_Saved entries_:
======

(** Field updates. *)
Definition set_hwnd (v : option Handle) (t : OverlayWindow) : OverlayWindow :=
  {| m_hInstance := m_hInstance t; m_hwnd := v; m_visible := m_visible t;
     m_bounds := m_bounds t; m_shadersPath := m_shadersPath t;
     m_device := m_device t; m_context := m_context t;
     m_swapChain := m_swapChain t; m_renderTarget := m_renderTarget t;
     m_vertexBuffer := m_vertexBuffer t; m_indexBuffer := m_indexBuffer t;
     m_inputLayout := m_inputLayout t; m_sampler := m_sampler t;
     m_blendState := m_blendState t; m_vertexShader := m_vertexShader t;
     m_pixelShader := m_pixelShader t; m_allowTearing := m_allowTearing t;
     m_deviceLost := m_deviceLost t;
     m_deviceLostCallback := m_deviceLostCallback t |}.

Definition set_visible (v : bool) (t : OverlayWindow) : OverlayWindow :=
  {| m_hInstance := m_hInstance t; m_hwnd := m_hwnd t; m_visible := v;
     m_bounds := m_bounds t; m_shadersPath := m_shadersPath t;
     m_device := m_device t; m_context := m_context t;
     m_swapChain := m_swapChain t; m_renderTarget := m_renderTarget t;
     m_vertexBuffer := m_vertexBuffer t; m_indexBuffer := m_indexBuffer t;
     m_inputLayout := m_inputLayout t; m_sampler := m_sampler t;
     m_blendState := m_blendState t; m_vertexShader := m_vertexShader t;
     m_pixelShader := m_pixelShader t; m_allowTearing := m_allowTearing t;
     m_deviceLost := m_deviceLost t;
     m_deviceLostCallback := m_deviceLostCallback t |}.

Definition set_bounds (v : RECT) (t : OverlayWindow) : OverlayWindow :=
  {| m_hInstance := m_hInstance t; m_hwnd := m_hwnd t;
     m_visible := m_visible t; m_bounds := v;
     m_shadersPath := m_shadersPath t; m_device := m_device t;
     m_context := m_context t; m_swapChain := m_swapChain t;
     m_renderTarget := m_renderTarget t; m_vertexBuffer := m_vertexBuffer t;
     m_indexBuffer := m_indexBuffer t; m_inputLayout := m_inputLayout t;
     m_sampler := m_sampler t; m_blendState := m_blendState t;
     m_vertexShader := m_vertexShader t; m_pixelShader := m_pixelShader t;
     m_allowTearing := m_allowTearing t; m_deviceLost := m_deviceLost t;
     m_deviceLostCallback := m_deviceLostCallback t |}.

Definition set_device (v : option Handle) (t : OverlayWindow) : OverlayWindow :=
  {| m_hInstance := m_hInstance t; m_hwnd := m_hwnd t;
     m_visible := m_visible t; m_bounds := m_bounds t;
     m_shadersPath := m_shadersPath t; m_device := v;
     m_context := m_context t; m_swapChain := m_swapChain t;
     m_renderTarget := m_renderTarget t; m_vertexBuffer := m_vertexBuffer t;
     m_indexBuffer := m_indexBuffer t; m_inputLayout := m_inputLayout t;
     m_sampler := m_sampler t; m_blendState := m_blendState t;
     m_vertexShader := m_vertexShader t; m_pixelShader := m_pixelShader t;
     m_allowTearing := m_allowTearing t; m_deviceLost := m_deviceLost t;
     m_deviceLostCallback := m_deviceLostCallback t |}.
(** * transparent-rpc: the RPC engine of [lib/rpc_socket.ts]

    A shallow embedding of the [RpcSocket] endpoint (its stub and proxy
    registries, the marshaller, the call dispatcher and the message router)
    and the proofs of the properties of the engine.  The file has five
    parts: the model of the code, the vocabulary in which the properties are
    stated, the lemmas, the properties of the engine, and further
    properties of the code.

    Modelling conventions.
    - A JavaScript object whose identity matters (application objects,
      proxies) lives on a heap and is named by a reference.  The heap
      records the three properties the engine reads or writes: [$rpcId],
      [$rpcMethods] and [$free]; the application sets them when it creates
      an object and the engine alone changes [$free] afterwards.  Arrays and
      the literal [{$rpcId: id}] the marshaller creates are values without
      identity.
    - Every method of the endpoint is a function in a state-and-exception
      monad over the endpoint record.  The record also carries the
      environment the endpoint acts on: the heap, the sequence of frames
      handed to [_socket.write], the invocations of promise resolvers, and
      the events re-emitted.  The promise created by [call] for a call id is
      named by that id.
    - [_handleCall] is asynchronous: it is modelled in two steps, up to the
      invocation of the stub's target, and from the completion of the target
      on.  What the target does is the application's part.
    - The counters [_callId] and [_stubCnt] are JavaScript numbers that are
      only ever incremented from 0; they are modelled as natural numbers,
      and so are the ids of call and reply frames.  The model is exact as
      long as a counter is below 2^53, where [++] is exact; the properties
      that rest on a counter advancing say so. *)

From stdpp Require Import gmap strings list fin_maps pretty.

Local Open Scope string_scope.

(** ** Values and objects *)

Abbreviation ObjectId := string (only parsing).

(** Identity of a heap object. *)
Abbreviation ref := nat (only parsing).

#[local] Unset Elimination Schemes.

Inductive value :=
  | VUndefined
  | VNull
  | VBool (b : bool)
  | VNum (n : Z)
  | VStr (s : string)
  | VArray (xs : list value)
  | VObj (r : ref)
  | VMarker (id : ObjectId).
(** C4 fails as stated: two slots bound to the same material give a
    materials list that names it twice. *)
Lemma materials_counterexample :
  get_trisurface 1 true false scene_two_slots =
  (Ok (["Steel"; "Steel"],
       map (vert_row 1) (BMesh.verts tetra),
       [(1, 3, 2, 1); (1, 2, 4, 1); (1, 4, 3, 1); (2, 3, 4, 1)]%nat),
   scene_two_slots)
  /\ ~ NoDup ["Steel"; "Steel"].
Proof.
  split; [reflexivity|].
  intros Hnd. inversion Hnd as [|? ? Hnotin _]. apply Hnotin. now left.
Qed.

Lemma get_trisurface_materials_per_slot_witness :
  get_trisurface 1 true false scene_two_slots =
  (Ok (["Steel"; "Steel"],
       map (vert_row 1) (BMesh.verts tetra),
       [(1, 3, 2, 1); (1, 2, 4, 1); (1, 4, 3, 1); (2, 3, 4, 1)]%nat),
   scene_two_slots)
  /\ ["Steel"; "Steel"] =
     map slot_name (Object.material_slots (Scene.ob scene_two_slots))
  /\ Forall slot_exported (Object.material_slots (Scene.ob scene_two_slots))
  /\ List.length ["Steel"; "Steel"] =
     List.length (Object.material_slots (Scene.ob scene_two_slots)).
Proof.
  split; [reflexivity|].
  apply (get_trisurface_materials_per_slot
           1 true false scene_two_slots scene_two_slots ["Steel"; "Steel"]
           (map (vert_row 1) (BMesh.verts tetra))
           [(1, 3, 2, 1); (1, 2, 4, 1); (1, 4, 3, 1); (2, 3, 4, 1)]%nat).
  reflexivity.
Defined.
(** * Verification of the question-bank tools

    A shallow embedding of the tool classes of
    [gset_question_bank/src/notes/tools] (file, LaTeX and OCR tools), of
    [run], [run_single] and [run_batch] from [notes/src/notes/main.py] and
    of [_ensure_directories] and [prepare_inputs] from
    [notes/src/notes/crew.py], with the properties the specification states
    about them and further properties that the code shows.

    The model:
    - Text is the Standard Library's [string]; the Python methods the
      tools call ([str.strip], [str.split], [str.upper], [json.dumps],
      [pathlib], [os.path]) are modelled on ASCII text.
    - [re.sub] is modelled for the patterns the converter uses: anchors,
      literal characters and one-or-more repetitions, matched by
      backtracking as [re] does.
    - The file system is a finite map from [str(path)] to the text of the
      regular files and a finite set of directories; [Path.exists] is a
      total test on it.  Paths are as [pathlib] normalises them; [..] and
      links are not resolved, permissions are not modelled.
    - A computation of a tool reads and changes a world (the file system
      and the log of what was printed and invoked) and returns or raises;
      every exception is an instance of [Exception], with its class and
      [str(e)].
    - The collaborators (the external compiler, [json.loads], the
      recognition library and service, the crew) are the fields of an
      environment; nothing is assumed about what they answer.
    - A dictionary is the list of its entries in insertion order;
      [prepare_inputs] returns the dictionary it has updated, and a
      [ValueError] is an exception of the class of all other errors. *)

From Stdlib Require Import Strings.String Strings.Ascii Lists.List Arith.PeanoNat Bool.Bool.
From Stdlib Require Import Sorting.Permutation micromega.Lia.
From stdpp Require Import base gmap strings.

Import ListNotations.
Local Open Scope string_scope.
Local Open Scope list_scope.

(* [simpl] unfolds string concatenation on a constructor. *)
#[local] Arguments String.append : simpl nomatch.

(** ** Characters and strings *)

Definition nl : ascii := "010"%char.

Definition is_digit (c : ascii) : bool :=
  (48 <=? nat_of_ascii c)%nat && (nat_of_ascii c <=? 57)%nat.

(** [c in s] for a one-character [c]. *)
Fixpoint has_char (c : ascii) (s : string) : bool :=
  match s with
  | EmptyString => false
  | String d s' => Ascii.eqb c d || has_char c s'
  end.
Lemma stable_for_each {A S} (xs : list A) (body : S -> A -> M S) acc :
  (forall s x, stable R (body s x)) -> stable R (for_each xs body acc).
Proof.
  intros Hbody. revert acc.
  induction xs as [|x xs IH]; intros acc; simpl.
  - apply stable_ret.
  - apply stable_bind; [apply Hbody | exact IH].
Qed.

Lemma stable_call1 {A B} (f : callable A B) (a : A) :
  (forall body, f = def1 body -> stable R (body a)) -> stable R (call1 f a).
Proof.
  intros Hf. destruct f as [body|body]; simpl.
  - apply stable_raise.
  - apply Hf. reflexivity.
Qed.

Lemma stable_if_decide {A} (P : Prop) `{!Decision P} (c1 c2 : M A) :
  stable R c1 -> stable R c2 -> stable R (if decide P then c1 else c2).
Proof. destruct (decide P); trivial. Qed.

End Stable.

(** ** What a session never changes: the two dispatch tables *)

Section Tables.
Context `{UserSimulator} `{Runtime}.
Import ServerToSimulator.

Definition same_tables : relation World := fun w w' =>
  Simulator_WS._dispatch_send (impl w') = Simulator_WS._dispatch_send (impl w)
  /\ Simulator_WS._dispatch_recv (impl w') = Simulator_WS._dispatch_recv (impl w).

#[global] Instance same_tables_preorder : PreOrder same_tables.
Proof.
  split.
  - intros w. split; reflexivity.
  - intros w1 w2 w3 [Hs1 Hr1] [Hs2 Hr2]. split; congruence.
Qed.

Lemma tables_emit e : stable same_tables (emit e).
Proof. intros w. split; reflexivity. Qed.

Lemma tables_time : stable same_tables time.
Proof. intros w. split; reflexivity. Qed.

Lemma tables_modify_impl f :
  (forall o, Simulator_WS._dispatch_send (f o) = Simulator_WS._dispatch_send o
             /\ Simulator_WS._dispatch_recv (f o) = Simulator_WS._dispatch_recv o) ->
  stable same_tables (modify_impl f).
Proof. intros Hf w. exact (Hf (impl w)). Qed.

Ltac tables_step :=
  first
    [ match goal with |- PreOrder _ => exact _ end
    | apply stable_ret | apply stable_raise | apply stable_lift
    | apply stable_get_impl | apply tables_emit | apply tables_time
    | apply tables_modify_impl; intros ?; split; reflexivity
    | apply stable_bind; [| | intros ?]
    | apply stable_try_except; [| | intros ?]
    | apply stable_for_each; [| intros ? ?]
    | apply stable_if_decide
    | match goal with
      | |- stable _ (if ?b then _ else _) => destruct b
      | |- stable _ (match ?x with _ => _ end) => destruct x
      | |- stable _ (let '(_, _) := ?x in _) => destruct x
      end ].

Ltac tables := repeat tables_step.

Ltac tables_with leaf := repeat first [ leaf | tables_step ].

Lemma tables_log d m : stable same_tables (log d m).
Proof. apply tables_emit. Qed.

Lemma tables_modify_sim f : stable same_tables (modify_sim f).
Proof. unfold modify_sim. tables. Qed.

======

_WORK TO BE COMPLETED_: After locating the line containing "Lemma tables_modify_sim f", write out that line and all remaining lines of the records exactly, with nothing added.

_EXERCISE RESULT_:
Lemma tables_modify_sim f : stable same_tables (modify_sim f).
Proof. unfold modify_sim. tables. Qed.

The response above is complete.